A total of 5,350,000 residential loans were either past-due at least 30 days or in the process of foreclosure during November. The number grew from a month earlier, when 5,300,000 mortgages were delinquent.
The number of home loans with late payments, however, has declined substantially from the same month last year, when there were 6,260,000 mortgages that were at least a month overdue.
The statistics were released Friday from Lender Processing Services Inc. The Jacksonville, Fla.-based company determined the findings from its loan-level database that, it claims, represents around 70 percent of the overall market.

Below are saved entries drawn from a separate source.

Definition mysql_unlock (name : string) : M St bool :=
  r <- se_RELEASE_LOCK se name ;;
  released <- lift_result (pk_mysql_column pk "released" r) ;;
  ret (pk_is_1 pk released).

Definition mysql_free (key : string) : M St unit :=
  let k := pk_mysql_held pk key in
  believedHeld <- believed_held k ;;
  pk_connection pk ;;;
  ok <- mysql_unlock (lockName key) ;;
  if (ok : bool) then unhold k
  else if (believedHeld : bool) then throw (pk_not_held pk "RELEASE_LOCK" key) else ret tt.

Definition mysql_releaseDb (aggregateName aggregateId : string) : M St unit := mysql_free (key_of aggregateName aggregateId).

(** *** SQL Server, in the TypeORM package *)

Definition mssql_acquireDb (aggregateName aggregateId : string) (timeoutMs : option Z) : M St (option unit) :=
  pk_connection pk ;;;
  r <- se_getapplock se (mssql_lockName (key_of aggregateName aggregateId)) (or_default (positive timeoutMs) (-1)%Z) ;;
  lockResult <- lift_result (first_column "lockResult" r) ;;
  match lockResult with
  | VNum n => if (n <? 0)%Z then throw (LockTimeoutError aggregateName (IdStr aggregateId) (or_default timeoutMs 0%Z)) else ret (Some tt)
  | _ => ret (Some tt)
  end.

Definition mssql_releaseDb (aggregateName aggregateId : string) : M St unit :=
  pk_connection pk ;;;
  swallow (se_releaseapplock se (mssql_lockName (key_of aggregateName aggregateId))).

End lockers.

(** ** The classes of the packages *)

Module DrizzleLockers.
Section drizzle.
Context {St : Type} (se : Session St) (the_locker : lens St Locker).
Definition pg_acquireDb := pg_acquireDb drizzle_package se the_locker.
Definition pg_releaseDb := pg_releaseDb drizzle_package se the_locker.
Definition pg_acquire fuel n i timeoutMs := acquire se the_locker (pg_acquireDb fuel n i timeoutMs) fuel n i.
Definition pg_release n i := release the_locker (pg_releaseDb n i) n i.
Definition mysql_acquireDb := mysql_acquireDb drizzle_package se the_locker.
Definition mysql_releaseDb := mysql_releaseDb drizzle_package se the_locker.
Definition mysql_acquire fuel n i timeoutMs := acquire se the_locker (mysql_acquireDb n i timeoutMs) fuel n i.
Definition mysql_release n i := release the_locker (mysql_releaseDb n i) n i.
End drizzle.
End DrizzleLockers.

Module PrismaLockers.
Section prisma.
Context {St : Type} (se : Session St) (the_locker : lens St Locker).
Definition pg_acquireDb := pg_acquireDb prisma_package se the_locker.
Definition pg_releaseDb := pg_releaseDb prisma_package se the_locker.
Definition pg_acquire fuel n i timeoutMs := acquire se the_locker (pg_acquireDb fuel n i timeoutMs) fuel n i.
Definition pg_release n i := release the_locker (pg_releaseDb n i) n i.
Definition mysql_acquireDb := mysql_acquireDb prisma_package se the_locker.
Definition mysql_releaseDb := mysql_releaseDb prisma_package se the_locker.
Definition mysql_acquire fuel n i timeoutMs := acquire se the_locker (mysql_acquireDb n i timeoutMs) fuel n i.
Definition mysql_release n i := release the_locker (mysql_releaseDb n i) n i.
End prisma.
End PrismaLockers.

Module TypeORMLockers.
Section typeorm.
Context {St : Type} (getQueryable : M St unit) (se : Session St) (the_locker : lens St Locker).
Definition pg_acquire fuel n i timeoutMs :=
  acquire se the_locker (pg_acquireDb (typeorm_package getQueryable) se the_locker fuel n i timeoutMs) fuel n i.
Definition pg_release n i := release the_locker (pg_releaseDb (typeorm_package getQueryable) se the_locker n i) n i.
Definition mysql_acquire fuel n i timeoutMs :=
  acquire se the_locker (mysql_acquireDb (typeorm_package getQueryable) se the_locker n i timeoutMs) fuel n i.
Definition mysql_release n i := release the_locker (mysql_releaseDb (typeorm_package getQueryable) se the_locker n i) n i.
Definition mssql_acquire fuel n i timeoutMs :=
  acquire se the_locker (mssql_acquireDb (typeorm_package getQueryable) se n i timeoutMs) fuel n i.
Definition mssql_release n i := release the_locker (mssql_releaseDb (typeorm_package getQueryable) se n i) n i.
End typeorm.
End TypeORMLockers.

Inductive backend : Type := Postgres | MySQL | MSSQL.

Definition unsupported (dialect : string) : js_error :=
  PlainError ("Pessimistic locking is not supported with " ++ dialect ++
    ". Use InMemoryAggregateLocker for single-process deployments.").

(** The constructors. *)
Definition drizzle_backend (dialect : string) : result backend :=
  if String.eqb dialect "pg" then Ok Postgres else
  if String.eqb dialect "mysql" then Ok MySQL else Err (unsupported dialect).
Definition prisma_backend (dialect : string) : result backend :=
  if String.eqb dialect "postgresql" then Ok Postgres else
  if String.eqb dialect "mysql" || String.eqb dialect "mariadb" then Ok MySQL else Err (unsupported dialect).
Definition typeorm_backend (dbType : string) : result backend :=
  if String.eqb dbType "postgres" then Ok Postgres else
  if String.eqb dbType "mysql" || String.eqb dbType "mariadb" then Ok MySQL else
  if String.eqb dbType "mssql" then Ok MSSQL else Err (unsupported dbType).

(** [withConnectionLimitOne] *)
Definition withConnectionLimitOne (url : string) : string :=
  if includes "?connection_limit=" url || includes "&connection_limit=" url then url else
  url ++ (if includes "?" url then "&" else "?") ++ "connection_limit=1".

(** [close] of the Drizzle and Prisma lockers, which own a connection or not. *)
Record owner_state : Type := { ow_owned : bool; ow_closed : bool }.

Definition close_owned {St} (the_owner : lens St owner_state) (end_connection : M St unit) : M St unit :=
  o <- gets (lget the_owner) ;;
  if ow_closed o then ret tt else
  zoom the_owner (modify (fun o => {| ow_owned := ow_owned o; ow_closed := true |})) ;;;
  if ow_owned o
  then end_connection ;;; zoom the_owner (modify (fun o => {| ow_owned := false; ow_closed := ow_closed o |}))
  else ret tt.

(** The pinned [QueryRunner] of TypeORM.  [connecting] keeps the promise of the first
    connection, with its outcome. *)
Record pinned : Type := { pn_queryRunner : option nat; pn_connecting : option (result nat); pn_closed : bool }.

Section pinned.
Context {St : Type} (the_pin : lens St pinned) (createQueryRunner : M St nat) (connect_runner : nat -> M St unit)
  (release_runner : nat -> M St unit).

Definition getQueryRunner : M St nat :=
  p <- gets (lget the_pin) ;;
  match pn_queryRunner p with
  | Some q => ret q
  | None =>
      match pn_connecting p with
      | Some outcome => lift_result outcome
      | None =>
          outcome <- settled (q <- createQueryRunner ;; connect_runner q ;;; ret q) ;;
          zoom the_pin (modify (fun p => {| pn_queryRunner := match outcome with Ok q => Some q | Err _ => pn_queryRunner p end;
                                            pn_connecting := Some outcome; pn_closed := pn_closed p |})) ;;;
          lift_result outcome
      end
  end.

Definition close_pinned : M St unit :=
  p <- gets (lget the_pin) ;;
  if pn_closed p then ret tt else
  zoom the_pin (modify (fun p => {| pn_queryRunner := pn_queryRunner p; pn_connecting := pn_connecting p; pn_closed := true |})) ;;;
  match pn_queryRunner p with
  | Some q =>
      release_runner q ;;;
      zoom the_pin (modify (fun p => {| pn_queryRunner := None; pn_connecting := pn_connecting p; pn_closed := pn_closed p |}))
  | None => ret tt
  end.
End pinned.

(** The local lock of the Drizzle package, written out in its classes: one map. *)
Module DrizzleLocal.
Record locks : Type := { localLocks : jsmap nat; next_gate : nat }.

Definition acquireLocal_turn (key : string) : M locks (option nat) :=
  l <- gets (fun l => l) ;;
  match mget key (localLocks l) with
  | Some gate => ret (Some gate)
  | None =>
      modify (fun l => {| localLocks := mset key (next_gate l) (localLocks l); next_gate := S (next_gate l) |}) ;;;
      ret None
  end.

Definition releaseLocal (key : string) : M locks (option nat) :=
  l <- gets (fun l => l) ;;
  modify (fun l => {| localLocks := mdelete key (localLocks l); next_gate := next_gate l |}) ;;;
  ret (mget key (localLocks l)).

(** The mutex that has the same promises in both of its maps. *)
Definition as_mutex (l : locks) : KeyedMutex.mutex :=
  {| KeyedMutex.pending := localLocks l; KeyedMutex.release_ := localLocks l; KeyedMutex.next_id := next_gate l |}.
End DrizzleLocal.

(** ** Lemmas *)

(** The Drizzle package's local lock is the mutex of the other two. *)
Lemma drizzle_local_lock key (l : DrizzleLocal.locks) :
  KeyedMutex.lock_turn key (DrizzleLocal.as_mutex l)
  = (let '(r, l') := DrizzleLocal.acquireLocal_turn key l in (r, DrizzleLocal.as_mutex l')) /\
  (forall g, mget key (DrizzleLocal.localLocks l) = Some g ->
   KeyedMutex.unlock key (DrizzleLocal.as_mutex l)
   = (let '(r, l') := DrizzleLocal.releaseLocal key l in (r, DrizzleLocal.as_mutex l'))).
Proof.
  split.
  - unfold KeyedMutex.lock_turn, DrizzleLocal.acquireLocal_turn, bind, get, gets. cbn.
    by destruct (mget key (DrizzleLocal.localLocks l)).
  - intros g Hg. unfold KeyedMutex.unlock, DrizzleLocal.releaseLocal, bind, get, gets. cbn. by rewrite Hg.
Qed.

The delinquency rate worked out to 10.63 percent, a single basis point better than in October.
The rate was much higher in November 2011 at 12.31 percent.
Florida, New Jersey, Mississippi, Nevada and New York had the highest rates of delinquency.
The lowest rates could be found in the states of Montana, Wyoming, South Dakota, Alaska and North Dakota.
Excluding foreclosures, 30-day delinquency was 7.12 percent, deteriorating from 7.03 percent in October. But past-due payments still sit below the 8.15 percent rate previously reported for a year earlier.
At 3.51 percent, the foreclosure pre-sale inventory rate was 10 BPS better than the prior month and 65 BPS below the November 2011 rate.